El hecho de que los niños estén todo el día en casa implica que pasan todavía más tiempo que antes alrededor de sus padres. La palabra en hebreo para referirse a alguien que influye sobre otros es mashpia. Esta palabra deriva de la raíz shipúa, que significa un 'declive'. El efecto de quien influye sobre otro puede compararse con el agua que cae desde un tejado hacia la tierra, es decir, que es algo automático, más allá de las consecuencias que deseemos a través de palabras o actos específicos.

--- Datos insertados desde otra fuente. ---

Lemma complete_turn_unparsed user_input id msgs s (raw shown : string) (err : exn) :
  acreate W (completion_request K entry id msgs) = Return raw ->
  parse_response raw = (shown, Raise err) ->
  complete_turn K entry W user_input id msgs s
  = (Return (spoken user_input (JString (unable_to_parse W shown err)) id),
     committed K entry id msgs raw s).
Proof.
  intros Hreply Hparse.
  unfold complete_turn, bind, attempt, ChatCompletion_acreate, emit, lift, set_history.
  cbn -[parse_response]. rewrite Hreply, Hparse. unfold committed, ret, assistant.
  cbn [history trace]. rewrite <- app_assoc. reflexivity.
Qed.

Lemma complete_turn_parsed user_input id msgs s (raw shown : string)
    (comment : json) (d : pydict) :
  acreate W (completion_request K entry id msgs) = Return raw ->
  parse_response raw = (shown, Return (comment, d)) ->
  complete_turn K entry W user_input id msgs s
  = match dispatch_command W d (committed K entry id msgs raw s) with
    | (Return _, s') => (Return (spoken user_input comment id), s')
    | (Raise err, s') =>
        match unable_to_execute W d err s' with
        | (Return t, s'') => (Return (spoken user_input (JString t) id), s'')
        | (Raise err', s'') => (Raise err', s'')
        end
    end.
Proof.
  intros Hreply Hparse.
  unfold complete_turn, bind, attempt, ChatCompletion_acreate, emit, lift, set_history.
  cbn -[parse_response]. rewrite Hreply, Hparse. unfold committed, ret, assistant.
  cbn [history trace]. rewrite <- app_assoc. cbn [app].
  destruct (dispatch_command W d _) as [[[]|err] s']; [reflexivity|].
  destruct (unable_to_execute W d err s') as [[t|err'] s'']; reflexivity.
Qed.

(** Whatever the reply holds, the turn goes on from [committed] and adds
    nothing to the trace but service calls. *)
Lemma complete_turn_replied user_input id msgs s (raw : string) :
  acreate W (completion_request K entry id msgs) = Return raw ->
  exists r calls,
    complete_turn K entry W user_input id msgs s
    = (r, {| history := history (committed K entry id msgs raw s);
             trace := trace (committed K entry id msgs raw s) ++ calls |})
    /\ stores calls = [] /\ completions calls = [].
Proof.
  intros Hreply.
  destruct (parse_response raw) as [shown [[comment d]|err]] eqn:Hparse.
  - rewrite (complete_turn_parsed _ _ _ _ _ _ _ _ Hreply Hparse).
    destruct (dispatch_command_run d (committed K entry id msgs raw s))
      as (r & calls & -> & Hst & Hco).
    destruct r as [[]|err].
    + exists (Return (spoken user_input comment id)), calls. done.
    + destruct (unable_to_execute_run d err
                  {| history := history (committed K entry id msgs raw s);
                     trace := trace (committed K entry id msgs raw s) ++ calls |})
        as (r' & ->).
      destruct r' as [t|err'].
      * exists (Return (spoken user_input (JString t) id)), calls. done.
      * exists (Raise err'), calls. done.
  - rewrite (complete_turn_unparsed _ _ _ _ _ _ _ Hreply Hparse).
    exists (Return (spoken user_input (JString (unable_to_parse W shown err)) id)),
      (@nil event).
    rewrite app_nil_r. destruct (committed K entry id msgs raw s). done.
Qed.

(** An exception of the provider that is no [OpenAIError] is not caught. *)
Lemma complete_turn_provider_raised user_input id msgs s (err : exn) :
  acreate W (completion_request K entry id msgs) = Raise err ->
  snd (complete_turn K entry W user_input id msgs s)
  = {| history := history s;
       trace := trace s ++ [Completion (completion_request K entry id msgs)] |}.
Proof.
  intros Hfail. unfold complete_turn, bind, attempt, ChatCompletion_acreate, emit, lift.
  cbn -[parse_response]. rewrite Hfail. destruct err; reflexivity.
Qed.

(** The provider is called once in a turn that gets to the completion call,
    with the message list built for it. *)
Lemma complete_turn_sends user_input id msgs s :
  completions (trace (snd (complete_turn K entry W user_input id msgs s)))
  = completions (trace s) ++ [completion_request K entry id msgs].
Proof.
  destruct (acreate W (completion_request K entry id msgs)) as [raw|err] eqn:Hreply.
  - destruct (complete_turn_replied user_input id msgs s raw Hreply)
      as (r & calls & -> & _ & Hco).
    cbn [snd trace committed]. rewrite !completions_app, Hco, app_nil_r. reflexivity.
  - rewrite (complete_turn_provider_raised _ _ _ _ _ Hreply).
    cbn [trace]. rewrite completions_app. reflexivity.
Qed.

(** *** Commands that lack a key *)

Lemma subscript_command (d command : pydict) :
  dict_get "command" d = Some (JObject command) ->
  subscript (JObject d) "command" = Return (JObject command).
Proof. intros H. cbn [subscript]. rewrite H. reflexivity. Qed.

Lemma dispatch_incomplete (d command : pydict) (key : string) s :
  dict_get "command" d = Some (JObject command) ->
  first_missing command = Some key ->
  dispatch_command W d s = (Raise (KeyError key), s).
Proof.
  intros Hcmd Hmiss. unfold dispatch_command. rewrite Hcmd.
  unfold first_missing, dict_mem in Hmiss.
  unfold bind, lift. cbn [subscript].
  destruct (dict_get "domain" command); [|by inversion Hmiss].
  destruct (dict_get "service" command); [|by inversion Hmiss].
  destruct (dict_get "data" command); [|by inversion Hmiss].
  discriminate.
Qed.

Lemma unable_to_execute_incomplete (d command : pydict) (key : string) (err : exn) s :
  dict_get "command" d = Some (JObject command) ->
  first_missing command = Some key ->
  unable_to_execute W d err s = (Raise (KeyError key), s).
Proof.
  intros Hcmd Hmiss. unfold unable_to_execute.
  unfold first_missing, dict_mem in Hmiss.
  unfold bind, lift. rewrite (subscript_command _ _ Hcmd). cbn [subscript].
  destruct (dict_get "domain" command); [|by inversion Hmiss].
  destruct (dict_get "service" command); [|by inversion Hmiss].
  destruct (dict_get "data" command); [|by inversion Hmiss].
  discriminate.
Qed.

End Turn.

(** ** Building the prompt *)

(** C7: in a turn whose session id is not in the store (and whose template
    renders), the provider is called once, and the message list it gets is
    exactly three messages: the rendered prompt as a user message, the
    assistant message with the fixed acknowledgement, and the utterance
    followed by the instruction suffix as a user message. *)
Theorem new_session_sends_seed (K : constants) (entry : ConfigEntry) (W : collaborators)
    (user_input : ConversationInput) (h : gmap string (list message)) (prompt : string) :
  unknown_session user_input h ->
  async_render W (options_get entry (CONF_PROMPT K) (DEFAULT_PROMPT K)) = Return prompt ->
  map messages
    (completions (trace (snd (async_process K entry W user_input (start h)))))
  = [[{| role := "user"; content := prompt |};
      {| role := "assistant"; content := quoted "{'comment':'Got it!'}" |};
      {| role := "user";
         content := text user_input
                      +:+ " Answer in syntactially perfect json and only json," |}]].
Proof.
  intros Hunk Hrender.
  rewrite (async_process_new K entry W _ _ _ Hunk Hrender), complete_turn_sends.
  reflexivity.
Qed.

Si la situación actual da como resultado que los niños aprendan menos material de lo que hubieran aprendido en la escuela, no hay ningún problema. Tienen el resto de sus vidas para recibir esa información. Pero es muy diferente en relación a la influencia de los padres. Al observar a los padres, los niños aprenden patrones de comportamiento, especialmente al ver cómo interactúan entre ellos. Cómo tener un desacuerdo, cómo respetar y tener una relación sana, esto lo aprenden al observar tus interacciones con tu esposo/a. Si tu conducta y tus interacciones durante este período estresante no son suaves, entonces las lecciones que los niños absorberán serán negativas y muy difíciles de cambiar en el futuro. Por otro lado, si ustedes navegan la tormenta con calma, tus hijos aprenderán importantes herramientas necesarias para enfrentar los futuros desafíos que tengan en la vida.

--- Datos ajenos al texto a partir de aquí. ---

(** The picture as it is measured: upper-cased and stripped, every [V]
    removed, one leading [S] removed. *)
Definition working_picture (picture : string) : string :=
  let picture := Py.strip (Py.upper picture) in
  let working := Py.remove_char "V" picture in
  if Py.startswith "S" working
  then match working with String _ t => t | EmptyString => EmptyString end
  else working.

(** The symbol classes of the fall-back loop, in the order of the source. *)
Definition symbol_classes : list (ascii * string) :=
  [("9"%char, "NUMERIC"); ("X"%char, "ALPHANUMERIC");
   ("A"%char, "ALPHA"); ("N"%char, "NATIONAL")].

(** The body of the two nested [for] loops: every match of [pattern+] adds
    its length to [total_length] and sets [data_type]. *)
Definition count_class (working : string) (acc : Z * string)
    (cl : ascii * string) : Z * string :=
  fold_left
    (fun (a : Z * string) (m : string) => (fst a + Py.len m, snd cl))
    (findall (Plus (Chr (fst cl))) working) acc.

Definition parse_picture_clause (picture : string) : Z * string :=
  let working := working_picture picture in
  match search paren_re working with
  | Some m =>
      let char_type := default EmptyString (group m 1) in
      let length := Py.int_of_digits (default EmptyString (group m 2)) in
      let data_type :=
        if String.eqb char_type "9" then "NUMERIC"
        else if String.eqb char_type "X" then "ALPHANUMERIC"
        else if String.eqb char_type "A" then "ALPHA"
        else if String.eqb char_type "N" then "NATIONAL"
        else "DISPLAY" in
      (length, data_type)
  | None =>
      let r := fold_left (count_class working) symbol_classes (0, "DISPLAY") in
      (Z.max (fst r) 1, snd r)
  end.

Definition calculate_field_length (field : LayoutField) : Z :=
  let base_length := fst (parse_picture_clause (fld_picture field)) in
  if str_in (fld_type field) ["COMP"; "COMP-4"; "COMP-5"] then
    if base_length <=? 4 then 2
    else if base_length <=? 9 then 4
    else 8
  else if String.eqb (fld_type field) "COMP-1" then 4
  else if String.eqb (fld_type field) "COMP-2" then 8
  else if String.eqb (fld_type field) "COMP-3" then (base_length + 1) / 2
  else base_length * fld_occurs field.

End EnhancedCOBOLParser.

(** [ConversionConfig] *)
Record ConversionConfig : Type := mkConversionConfig {
  input_file : string;
  output_file : string;
  layout_file : option string;
  record_length : Z;
  encoding : string;
  sosi_so : Z;
  sosi_si : Z;
  convert_sosi_to_space : bool;
  catalog_path : string;
  dataset_name : option string;
  volume : string;
  library : string;
  update_catalog : bool
}.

Si quieres enseñarles a tus hijos a respetarte, en el hogar debe haber un espíritu de respeto.

No hay ningún problema, e incluso es sano, que los hijos vean que sus padres tienen desacuerdos. Pero el desacuerdo debe ser con amor y con una actitud positiva. Ser testigos de esa interacción le enseña al niño que es importante validar y respetar la opinión del otro, y que está bien no estar de acuerdo de una forma respetuosa. Si quieres enseñarles a tus hijos a respetarte, en el hogar debe haber un espíritu de respeto. Ver cómo ustedes respetan la opinión del otro los llevará a respetarte todavía más.

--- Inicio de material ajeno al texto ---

(* ===== verification/BitVector.v ===== *)
(** * BitVector: the bit vector library (src/lib/bit_vector.c)

    [bit_vector_t] is the structure of include/lib/bit_vector.h. The library
    allocates an array of bytes and hands it to the kernel's [set_bit],
    [clear_bit] and [test_bit] as an array of [unsigned long]: bit [nr] is bit
    [nr mod 64] of the 64-bit word [nr / 64], and each of them loads, and the
    first two store, the whole word. The last word can reach up to seven bytes
    past the size asked of [vmalloc]. So the array is a sparse map of words (a
    word that was never written is the zero that [memset] stored) with the
    number of its bytes. An access is a [Fault] unless its word overlaps the
    array and lies in the pages that [vmalloc] maps, which are whole pages; the
    bytes past the array hold what they held before.

    [BitVectorOps] is what the library promises to its clients; the
    allocation vector is verified against it. *)
From stdpp Require Import base tactics option list numbers gmap.
From Stdlib Require Import ZArith Lia.
From S2P Require Import Prelude.

Local Open Scope Z_scope.

Definition EINVAL : Z := 22.

(** ** The structure and its operations *)
Record bit_vector_t := mk_bit_vector {
  array : gmap Z Z;
  array_size : Z;
  length : Z;
}.

(** [PAGE_ALIGN]: [vmalloc] maps whole pages. *)
Definition PAGE_ALIGN (n : Z) : Z := (n + 4095) / 4096 * 4096.

(** Word [w] of the array can be accessed: it has a byte of the array, and its
    last byte is mapped. *)
Definition word_mapped (v : bit_vector_t) (w : Z) : bool :=
  (0 <=? w) && (8 * w <? array_size v) && (8 * w + 8 <=? PAGE_ALIGN (array_size v)).

(** Memory effects of the kernel's bit operations. *)
Definition load_word (v : bit_vector_t) (w : Z) : res Z :=
  if word_mapped v w then Ok (default 0 (array v !! w)) else Fault.

Definition store_word (v : bit_vector_t) (w x : Z) : res bit_vector_t :=
  if word_mapped v w
  then Ok {| array := <[w := x]> (array v); array_size := array_size v; length := length v |}
  else Fault.

Definition set_bit (nr : Z) (v : bit_vector_t) : res bit_vector_t :=
  x ← load_word v (nr / 64); store_word v (nr / 64) (Z.lor x (2 ^ (nr mod 64))).

Definition clear_bit (nr : Z) (v : bit_vector_t) : res bit_vector_t :=
  x ← load_word v (nr / 64); store_word v (nr / 64) (Z.ldiff x (2 ^ (nr mod 64))).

Sin embargo, si los niños escuchan a sus padres tratarse mal y manifestar resentimiento hacia el otro, considerarán que esa es la prescripción respecto a cómo se solucionan los problemas.

Observarte interactuar con tu pareja también prepara a los niños para sus propios matrimonios en el futuro. Un matrimonio exitoso requiere que la pareja sea flexible, afectuosa, y empática con el otro. La mejor forma de nutrir estas cualidades personales en nuestros hijos es fijar continuamente el ejemplo de esas cualidades para que puedan observarlas y absorberlas día tras día.

Por ejemplo, cuando les decimos a nuestros hijos: “Hago esto porque sé que hace feliz a tu madre/padre”, o cuando ven que sacrificas tiempo y esfuerzo (con una sonrisa) para alegrar a tu esposa/o, entonces les provees una gran lección. Mucho más valiosa que cualquier clase por Zoom.

También es crucial hablar frecuentemente con tus hijos sobre las cosas maravillosas que tu pareja hace por la familia. Enséñales a resaltar áreas específicas en las cuales tu esposa/o los ayuda y aliéntalos a articular y expresar su valoración por esas cosas. (Una forma fácil de enseñarles a los niños el arte de la gratitud es a través de un proyecto para escribir tarjetas).

Vivimos un momento lleno de oportunidades. Reflexionar sobre la fuerza de nuestro impacto cotidiano sobre nuestros hijos —y mejorar nuestros esfuerzos— puede llegar a ser la mayor bendición de nuestra familia.